• WHAT THE TASK ASKS
Quote exactly and only this range of lines in the data below: the line that holds "(** [n_buffers] of" to the line that holds "(im_buffers message) buffer;", both included.

• ENTRIES PROVIDED

________________

(* ===== verification/NiceSocket.v ===== *)
(** * Messages, sockets and their send queues (socket/socket.c, agent/agent.c)

    The vectored messages the sockets exchange, the interface every socket
    implements (the function pointers of [struct _NiceSocket]), the wrappers
    around it, and the queue of messages that wait for a connection.  A socket
    on top of another keeps the state of its base; a base that was freed is
    [None]. *)

From S2P Require Import Prelude Bytes StateMonad StunMessage NiceAddress.

(** ** Messages *)

(** [buffer] is the object the vector points into, from that point on; [size]
    is what the vector claims. *)
Record GInputVector := { iv_buffer : bytes; iv_size : Z }.

(** [n_buffers] of -1 marks a NULL-terminated array: the list of vectors
    either way.  [from] is a pointer that may be NULL. *)
Record NiceInputMessage := {
  im_buffers : list GInputVector;
  im_from : option NiceAddress;
  im_length : Z
}.
Record NiceOutputMessage := { om_buffers : list bytes }.

Definition eta_NiceInputMessage (m : NiceInputMessage) : NiceInputMessage :=
  Build_NiceInputMessage (im_buffers m) (im_from m) (im_length m).
#[export] Instance set_im_buffers : Setter im_buffers :=
  ltac:(derive_setter eta_NiceInputMessage im_buffers).
#[export] Instance set_im_from : Setter im_from := ltac:(derive_setter eta_NiceInputMessage im_from).
#[export] Instance set_im_length : Setter im_length :=
  ltac:(derive_setter eta_NiceInputMessage im_length).

Fixpoint sizes (vs : list Z) : Z := match vs with [] => 0 | v :: vs => v + sizes vs end.

Definition output_message_get_size (message : NiceOutputMessage) : Z :=
  sizes (map zlen (om_buffers message)).
Definition input_message_get_size (message : NiceInputMessage) : Z :=
  sizes (map iv_size (im_buffers message)).

(** The loop of [memcpy_buffer_to_input_message]: the vectors and the octets
    copied. *)
Fixpoint fill_vectors (vs : list GInputVector) (buffer : bytes)
  : outcome (list GInputVector * Z) :=
  match vs with
  | [] => mret ([], 0)
  | v :: vs' =>
      if zlen buffer =? 0 then mret (vs, 0)
      else
        let len := Z.min (iv_size v) (zlen buffer) in
        b ← store (iv_buffer v) 0 (take (Z.to_nat len) buffer);
        '(r, n) ← fill_vectors vs' (drop (Z.to_nat len) buffer);
        mret ({| iv_buffer := b; iv_size := iv_size v |} :: r, len + n)
  end.

Definition memcpy_buffer_to_input_message (message : NiceInputMessage) (buffer : bytes)
  : outcome (NiceInputMessage * Z) :=
  '(vs, n) ← fill_vectors (im_buffers message) buffer;
  mret (message <| im_buffers := vs |> <| im_length := n |>, n).

(** ** Memory that is not initialised *)

Class Malloc : Type := {
  g_malloc : Z → bytes;
  g_malloc_length : ∀ n, 0 ≤ n → zlen (g_malloc n) = n
}.

(** The loop of [compact_message]. *)
Fixpoint compact_loop (bufs : list bytes) (buffer : bytes) (length offset : Z) : outcome bytes :=
  match bufs with
  | [] => mret buffer
  | b :: bufs =>
      let len := Z.min (u64 (length - offset)) (zlen b) in
      d ← slice b 0 len;
      buffer ← store buffer offset d;
      compact_loop bufs buffer length (offset + len)
  end.
Definition compact_message `{Malloc} (message : NiceOutputMessage) (buffer_length : Z)
  : outcome bytes := compact_loop (om_buffers message) (g_malloc buffer_length) buffer_length 0.
Definition compact_output_message `{Malloc} (message : NiceOutputMessage) : outcome (bytes * Z) :=
  let buffer_length := output_message_get_size message in
  b ← compact_message message buffer_length;
  mret (b, buffer_length).

(** ** The socket interface *)

(** A callback and its user data. *)
Definition NiceSocketWritableCb : Type := Z * Z.

Class NiceSocket (S : Type) : Type := {
  recv_messages : list NiceInputMessage → st S (Z * list NiceInputMessage);
  send_messages : option NiceAddress → list NiceOutputMessage → st S Z;
  send_messages_reliable : option NiceAddress → list NiceOutputMessage → st S Z;
  is_reliable : S → outcome bool;
  can_send : option NiceAddress → S → outcome bool;
  set_writable_callback : option NiceSocketWritableCb → st S unit
}.

(** Run a computation on a field. *)
Definition on {S E A} (proj : S → E) `{!Setter proj} (m : st E A) : st S A :=
  λ s, '(a, e) ← m (proj s); Done (a, s <| proj := e |>).

Lemma wp_on {S E A} (proj : S → E) `{!Setter proj} (m : st E A) Q s :
  wp m (λ a e, Q a (s <| proj := e |>)) (proj s) → wp (on proj m) Q s.
Proof. unfold wp, on. by destruct (m (proj s)) as [[a e] | |]. Qed.

Section wrappers.
Context {S : Type} `{!NiceSocket S}.

(** A call through the base pointer: [None] is NULL. *)
Definition on_base {A} (m : st S A) : st (option S) A := λ s,
  match s with
  | None => Ub
  | Some s => '(a, s) ← m s; Done (a, Some s)
  end.

(** The three checked calls return -1 on a NULL socket. *)
Definition nice_socket_recv_messages (messages : list NiceInputMessage)
  : st (option S) (Z * list NiceInputMessage) := λ s,
  match s with None => Done ((-1, messages), s) | Some _ => on_base (recv_messages messages) s end.
Definition nice_socket_send_messages (to : option NiceAddress) (messages : list NiceOutputMessage)
  : st (option S) Z := λ s,
  match s with None => Done (-1, s) | Some _ => on_base (send_messages to messages) s end.
Definition nice_socket_send_messages_reliable (to : option NiceAddress)
    (messages : list NiceOutputMessage) : st (option S) Z := λ s,
  match s with None => Done (-1, s) | Some _ => on_base (send_messages_reliable to messages) s end.

(** Receive into a buffer of [len] octets: the return value and the buffer. *)
Definition nice_socket_recv (from : option NiceAddress) (len : Z) (buf : bytes)
  : st (option S) (Z * bytes) :=
  '(ret, ms) ← on_base (recv_messages [{| im_buffers := [{| iv_buffer := buf; iv_size := len |}];
                                          im_from := from; im_length := 0 |}]);
  match ms with
  | [{| im_buffers := [{| iv_buffer := buf |}]; im_length := length |}] =>
      mret (if ret =? 1 then length else ret, buf)
  | _ => ub
  end.

Definition nice_socket_send (to : option NiceAddress) (buf : bytes) : st (option S) Z :=
  ret ← on_base (send_messages to [{| om_buffers := [buf] |}]);
  mret (if ret =? 1 then zlen buf else ret).
Definition nice_socket_send_reliable (to : option NiceAddress) (buf : bytes) : st (option S) Z :=
  ret ← on_base (send_messages_reliable to [{| om_buffers := [buf] |}]);
  mret (if ret =? 1 then zlen buf else ret).

Definition nice_socket_is_reliable (s : option S) : outcome bool :=
  match s with None => Ub | Some s => is_reliable s end.
Definition nice_socket_can_send (to : option NiceAddress) (s : option S) : outcome bool :=
  match s with None => Ub | Some s => can_send to s end.
Definition nice_socket_set_writable_callback (cb : option NiceSocketWritableCb)
  : st (option S) unit := on_base (set_writable_callback cb).

(** [close] frees the base in turn: nothing of it can be observed afterwards. *)
Definition nice_socket_free : st (option S) unit := λ _, Done (tt, None).
End wrappers.

(** ** Send queues *)

Record NiceSocketQueuedSend := { tbs_buf : bytes; tbs_length : Z; tbs_to : NiceAddress }.

Definition address_zero : NiceAddress := Build_NiceAddress 0 0 0 (repeat 0 16) 0.

(** The loop that compacts the buffers of a message: the buffer and how much of
    it was written. *)
Fixpoint queue_compact (bufs : list bytes) (buf : bytes) (message_len_remaining offset : Z)
  : outcome (bytes * Z) :=
  match bufs with
  | [] => mret (buf, offset)
  | b :: bufs =>
      let len := Z.min (zlen b) message_len_remaining in
      d ← slice b 0 len;
      buf ← store buf offset d;
      queue_compact bufs buf (message_len_remaining - len) (offset + len)
  end.

Fixpoint nice_socket_queue_send `{Malloc} (send_queue : list NiceSocketQueuedSend)
    (to : option NiceAddress) (messages : list NiceOutputMessage)
  : outcome (list NiceSocketQueuedSend) :=
  match messages with
  | [] => mret send_queue
  | message :: messages =>
      let message_len := output_message_get_size message in
      if message_len =? 0 then nice_socket_queue_send send_queue to messages
      else
        '(buf, offset) ← queue_compact (om_buffers message) (g_malloc message_len) message_len 0;
        _ ← assert_ (offset =? message_len);
        let tbs := {| tbs_buf := buf; tbs_length := message_len;
                      tbs_to := match to with Some a => a | None => address_zero end |} in
        nice_socket_queue_send (send_queue ++ [tbs]) to messages
  end.

(** The loop that copies the message from [message_offset] on. *)
Fixpoint queue_copy (bufs : list bytes) (buf : bytes) (length offset message_offset : Z)
  : outcome bytes :=
  match bufs with
  | [] => mret buf
  | b :: bufs =>
      if zlen b <=? message_offset
      then queue_copy bufs buf length offset (message_offset - zlen b)
      else
        let len := Z.min (u64 (length - offset)) (zlen b - message_offset) in
        d ← slice b message_offset len;
        buf ← store buf offset d;
        queue_copy bufs buf length (offset + len)
          (if len <=? message_offset then message_offset - len else 0)
  end.

(** [io_source]: [None] when the caller passes no place for a source, else
    whether a source is there already; the result says whether one is. *)
Definition nice_socket_queue_send_with_callback `{Malloc}
    (send_queue : list NiceSocketQueuedSend) (message : NiceOutputMessage)
    (message_offset message_len : Z) (head : bool) (io_source : option bool)
  : outcome (list NiceSocketQueuedSend * option bool) :=
  if message_len <=? message_offset then mret (send_queue, io_source)
  else
    let length := message_len - message_offset in
    buf ← queue_copy (om_buffers message) (g_malloc length) length 0 message_offset;
    let tbs := {| tbs_buf := buf; tbs_length := length; tbs_to := address_zero |} in
    mret (if head then tbs :: send_queue else send_queue ++ [tbs],
          match io_source with None => None | Some _ => Some true end).

Fixpoint nice_socket_flush_send_queue {S} `{!NiceSocket S} (send_queue : list NiceSocketQueuedSend)
  : st (option S) unit :=
  match send_queue with
  | [] => mret tt
  | tbs :: send_queue =>
      let to := if nice_address_is_valid (tbs_to tbs) then Some (tbs_to tbs) else None in
      buf ← lift (slice (tbs_buf tbs) 0 (tbs_length tbs));
      _ ← nice_socket_send_reliable to buf;
      nice_socket_flush_send_queue send_queue
  end.

(** ** Operating system sockets *)

Inductive GIOErrorEnum :=
| G_IO_ERROR_FAILED
| G_IO_ERROR_WOULD_BLOCK
| G_IO_ERROR_OTHER.
#[export] Instance GIOErrorEnum_eq_dec : EqDecision GIOErrorEnum.
Proof. solve_decision. Defined.

(** The result of a transfer: octets, or -1 and the error. *)
Inductive g_result :=
| G_BYTES (n : Z)
| G_ERROR (e : GIOErrorEnum).

Class GSocket (G : Type) : Type := {
  g_socket_receive_message : list GInputVector → st G (g_result * list GInputVector);
  g_socket_send_message : list bytes → st G g_result
}.

(** The result: whether the queue was emptied, and the queue. *)
Fixpoint nice_socket_flush_send_queue_to_socket {G} `{!GSocket G, !Malloc}
    (send_queue : list NiceSocketQueuedSend) : st G (bool * list NiceSocketQueuedSend) :=
  match send_queue with
  | [] => mret (true, [])
  | tbs :: send_queue =>
      buf ← lift (slice (tbs_buf tbs) 0 (tbs_length tbs));
      ret ← g_socket_send_message [buf];
      match ret with
      | G_ERROR G_IO_ERROR_WOULD_BLOCK =>
          '(q, _) ← lift (nice_socket_queue_send_with_callback send_queue
            {| om_buffers := [buf] |} 0 (tbs_length tbs) true None);
          mret (false, q)
      | G_ERROR _ => nice_socket_flush_send_queue_to_socket send_queue
      | G_BYTES ret =>
          if ret <? s32 (tbs_length tbs) then
            rest ← lift (slice buf ret (tbs_length tbs - ret));
            '(q, _) ← lift (nice_socket_queue_send_with_callback send_queue
              {| om_buffers := [rest] |} 0 (zlen rest) true None);
            mret (false, q)
          else nice_socket_flush_send_queue_to_socket send_queue
      end
  end.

________________

• RESULT
(** [n_buffers] of -1 marks a NULL-terminated array: the list of vectors
    either way.  [from] is a pointer that may be NULL. *)
Record NiceInputMessage := {
  im_buffers : list GInputVector;
  im_from : option NiceAddress;
  im_length : Z
}.
Record NiceOutputMessage := { om_buffers : list bytes }.

Definition eta_NiceInputMessage (m : NiceInputMessage) : NiceInputMessage :=
  Build_NiceInputMessage (im_buffers m) (im_from m) (im_length m).
#[export] Instance set_im_buffers : Setter im_buffers :=
  ltac:(derive_setter eta_NiceInputMessage im_buffers).
#[export] Instance set_im_from : Setter im_from := ltac:(derive_setter eta_NiceInputMessage im_from).
#[export] Instance set_im_length : Setter im_length :=
  ltac:(derive_setter eta_NiceInputMessage im_length).

Fixpoint sizes (vs : list Z) : Z := match vs with [] => 0 | v :: vs => v + sizes vs end.

Definition output_message_get_size (message : NiceOutputMessage) : Z :=
  sizes (map zlen (om_buffers message)).
Definition input_message_get_size (message : NiceInputMessage) : Z :=
  sizes (map iv_size (im_buffers message)).

(** The loop of [memcpy_buffer_to_input_message]: the vectors and the octets
    copied. *)
Fixpoint fill_vectors (vs : list GInputVector) (buffer : bytes)
  : outcome (list GInputVector * Z) :=
  match vs with
  | [] => mret ([], 0)
  | v :: vs' =>
      if zlen buffer =? 0 then mret (vs, 0)
      else
        let len := Z.min (iv_size v) (zlen buffer) in
        b ← store (iv_buffer v) 0 (take (Z.to_nat len) buffer);
        '(r, n) ← fill_vectors vs' (drop (Z.to_nat len) buffer);
        mret ({| iv_buffer := b; iv_size := iv_size v |} :: r, len + n)
  end.

Definition memcpy_buffer_to_input_message (message : NiceInputMessage) (buffer : bytes)
  : outcome (NiceInputMessage * Z) :=
  '(vs, n) ← fill_vectors (im_buffers message) buffer;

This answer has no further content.